DATA TO USE
Lemma latched_api {T} (op : api T) w : proper op -> clears op = false -> latched w -> wp (run_api op) (fun _ w' => latched w') w.
Proof.
  intros Hp Hc Hw. pose proof Hw as (Hi & He & _). destruct op; cbn [run_api proper clears] in *; try discriminate.
  - eapply wp_mono; [| now apply init_wp]. cbv beta. intros ok w' (H1 & H2 & _ & H3 & _). apply (latched_same w); auto. now apply H3.
  - eapply wp_mono; [| now apply self_test_wp]. cbv beta. intros ok w' (_ & _ & _ & H & _). rewrite H; [exact Hw |]. rewrite He. discriminate.
  - eapply wp_mono; [| now apply unregister_wp]. cbv beta. intros _ w' [[H1 H2] [_ H3]]. now apply (latched_same w).
  - apply latched_open; [apply run_all_casts_open | exact Hw].
  - apply latched_open; [apply set_error_open | exact Hw].
  - apply latched_open; [open_step | exact Hw].
  - eapply wp_mono; [| apply audit_set_cb_wp; apply Hi]. cbv beta. intros _ w' Ho.
    pose proof (only_audit_inv cb arg w w' Ho Hi) as [H1 H2]. destruct Ho as (a & e & -> & _). now apply (latched_same w).
  - apply latched_open; [apply is_running_open | exact Hw].
  - apply latched_open; [now apply rand_bytes_open | exact Hw].
  - apply latched_open; [apply rand_seed_open | exact Hw].
  - apply latched_open; [now apply rand_init_open | exact Hw].
  - apply latched_open; [now apply rand_reseed_open | exact Hw].
  - now apply latched_open.
Qed.

Lemma latched_run w w' : rtc kept_step w w' -> latched w -> latched w'.
Proof.
  induction 1 as [w | w1 w2 w3 [T op r Hp Hc Hr] _ IH]; intros Hw; [exact Hw |]. apply IH.
  pose proof (latched_api op w1 Hp Hc Hw) as H. unfold wp in H. now rewrite Hr in H.
Qed.
End Module.

(** ** The module's promises *)

Section Promises.
Context {E : Env} {HE : EnvOk E} {B : BuildConfig} {A : AlgOps} {K : KatData} {F : FileIO} {G : Image}.


(** C7. The ERROR state is final: once the module is in ERROR, no sequence of public calls (a shutdown
    and a new initialisation included) leads out of it; initialisation returns 0, the module does not
    report itself running, and no random bits are served. *)
Theorem error_is_final (I : AesImpl) {HI : AesImplOk I} {HA : AlgOpsOk I A} (w w' : World)
  (Hreach : rtc (step I) loaded w)
  (He : g_module_state (w_core w) = QUDO_PQC_STATE_ERROR) (Hrun : rtc (step I) w w') :
  g_module_state (w_core w') = QUDO_PQC_STATE_ERROR /\
  (forall config, exists w'', qudo_pqc_init I config w' = Some (0, w'')) /\
  (exists w'', qudo_pqc_is_running w' = Some (false, w'')) /\
  (forall o n, exists w'', qudo_fips_rand_bytes I (Some o) n w' = Some ((-1, Some o), w'')).
Proof.
  destruct (run_inv I _ _ Hreach (loaded_inv I)) as [Hi _].
  destruct (run_inv I _ _ Hrun Hi) as [Hi' Hk]. specialize (Hk He). split; [exact Hk |]. split; [| split].
  - intros config. destruct (wp_run _ _ _ (init_wp I config w' Hi')) as (ok & w'' & Hr & _ & _ & _ & H0 & _).
    exists w''. now rewrite Hr, (proj1 (H0 Hk)).
  - destruct (logs_is_running w') as (l & Hr & _); [intros _; apply Hi' | apply Hi' |].
    rewrite Hk in Hr. eauto.
  - intros o n. destruct (rand_bytes_refused I w' (Some o) n) as (l & Hr & _); [now apply inv_callable | | eauto].
    unfold rand_refuses, in_service. now rewrite Hk.
Qed.

(** C34. The reports stay within their limits: in every reachable state at most 100 audit records of each
    severity have been delivered to the application, exactly as many as the counters say; the error state has been reported
    through the error callback (code 1) at most as often as the report counter says, and that is at most 10. *)
Theorem reports_are_limited (I : AesImpl) {HI : AesImplOk I} {HA : AlgOpsOk I A} (w : World) (sev : Z)
  (Hreach : rtc (step I) loaded w) (Hs : 0 <= sev <= 3) :
  rd (g_audit_count (w_log w)) (Z.to_nat sev) = Z.of_nat (audit_events sev (trace (w_log w))) /\
  (audit_events sev (trace (w_log w)) <= 100)%nat /\
  Z.of_nat (report_events (trace (w_log w))) <= g_error_report_count (w_log w) /\
  0 <= g_error_report_count (w_log w) <= 10 /\ (report_events (trace (w_log w)) <= 10)%nat.
Proof.
  destruct (run_inv I _ _ Hreach (loaded_inv I)) as [[Hb _ _] _]. destruct (bi_log _ _ Hb) as [_ Hc Hr].
  destruct (Hc sev Hs) as [H1 H2]. unfold QUDO_AUDIT_RATE_LIMIT in H2. split; [exact H1 | lia].
Qed.

(** C25. Initialisation decides.  In every reachable state [qudo_pqc_init] finishes.  In RUNNING it returns 1 and
    replaces the callbacks of the self-tests, of errors and (if there is a new one) of the audit log by those of the
    configuration, and nothing else ([callbacks_replaced]; setting an audit callback may set up the audit log's lock).  In ERROR it returns 0 and the module stays
    there, the generator untouched.  In any other state, unless the module's lock cannot be created (then it returns 0 and the state stays),
    it returns non-zero with the module RUNNING and (in a FIPS build) integrity and DRBG tests
    recorded as passed, or returns 0 with the module in ERROR. *)
Theorem init_decides (I : AesImpl) {HI : AesImplOk I} {HA : AlgOpsOk I A} (w : World) (config : option qudo_pqc_config_t)
  (Hreach : rtc (step I) loaded w) :
  exists ok w', qudo_pqc_init I config w = Some (ok, w') /\
    (g_module_state (w_core w) = QUDO_PQC_STATE_RUNNING -> ok = 1 /\ callbacks_replaced (default default_config config) w w') /\
    (g_module_state (w_core w) = QUDO_PQC_STATE_ERROR ->
       ok = 0 /\ g_module_state (w_core w') = QUDO_PQC_STATE_ERROR /\ w_rand w' = w_rand w) /\
    (g_module_state (w_core w) <> QUDO_PQC_STATE_RUNNING -> g_module_state (w_core w) <> QUDO_PQC_STATE_ERROR ->
       (ok <> 0 /\ g_module_state (w_core w') = QUDO_PQC_STATE_RUNNING /\
          (QUDO_FIPS_MODULE = true -> g_post_drbg_kat_passed (w_post w') = 1 /\ g_post_integrity_passed (w_post w') = 1)) \/
       (ok = 0 /\ g_module_state (w_core w') = QUDO_PQC_STATE_ERROR) \/
       (ok = 0 /\ g_module_state (w_core w') = g_module_state (w_core w) /\
          (env_once_ok = false \/ g_self_test_lock (w_core w') = None))).
Proof.
  destruct (run_inv I _ _ Hreach (loaded_inv I)) as [Hi _].
  destruct (wp_run _ _ _ (init_wp I config w Hi)) as (ok & w' & Hr & _ & Hk & _ & He & H1 & H2).
  exists ok, w'. split; [exact Hr |]. split; [exact H1 |]. split; [intros H; destruct (He H); auto |]. intros Hnr Hne.
  destruct (H2 Hnr Hne) as [[H | H] | H]; [right; left; exact H | left; exact H | right; right; exact H].
Qed.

TASK TO CARRY OUT
If a line in the records includes the string "forall", copy it.

REPLY TO THE TASK
  (forall config, exists w'', qudo_pqc_init I config w' = Some (0, w'')) /\
  (forall o n, exists w'', qudo_fips_rand_bytes I (Some o) n w' = Some ((-1, Some o), w'')).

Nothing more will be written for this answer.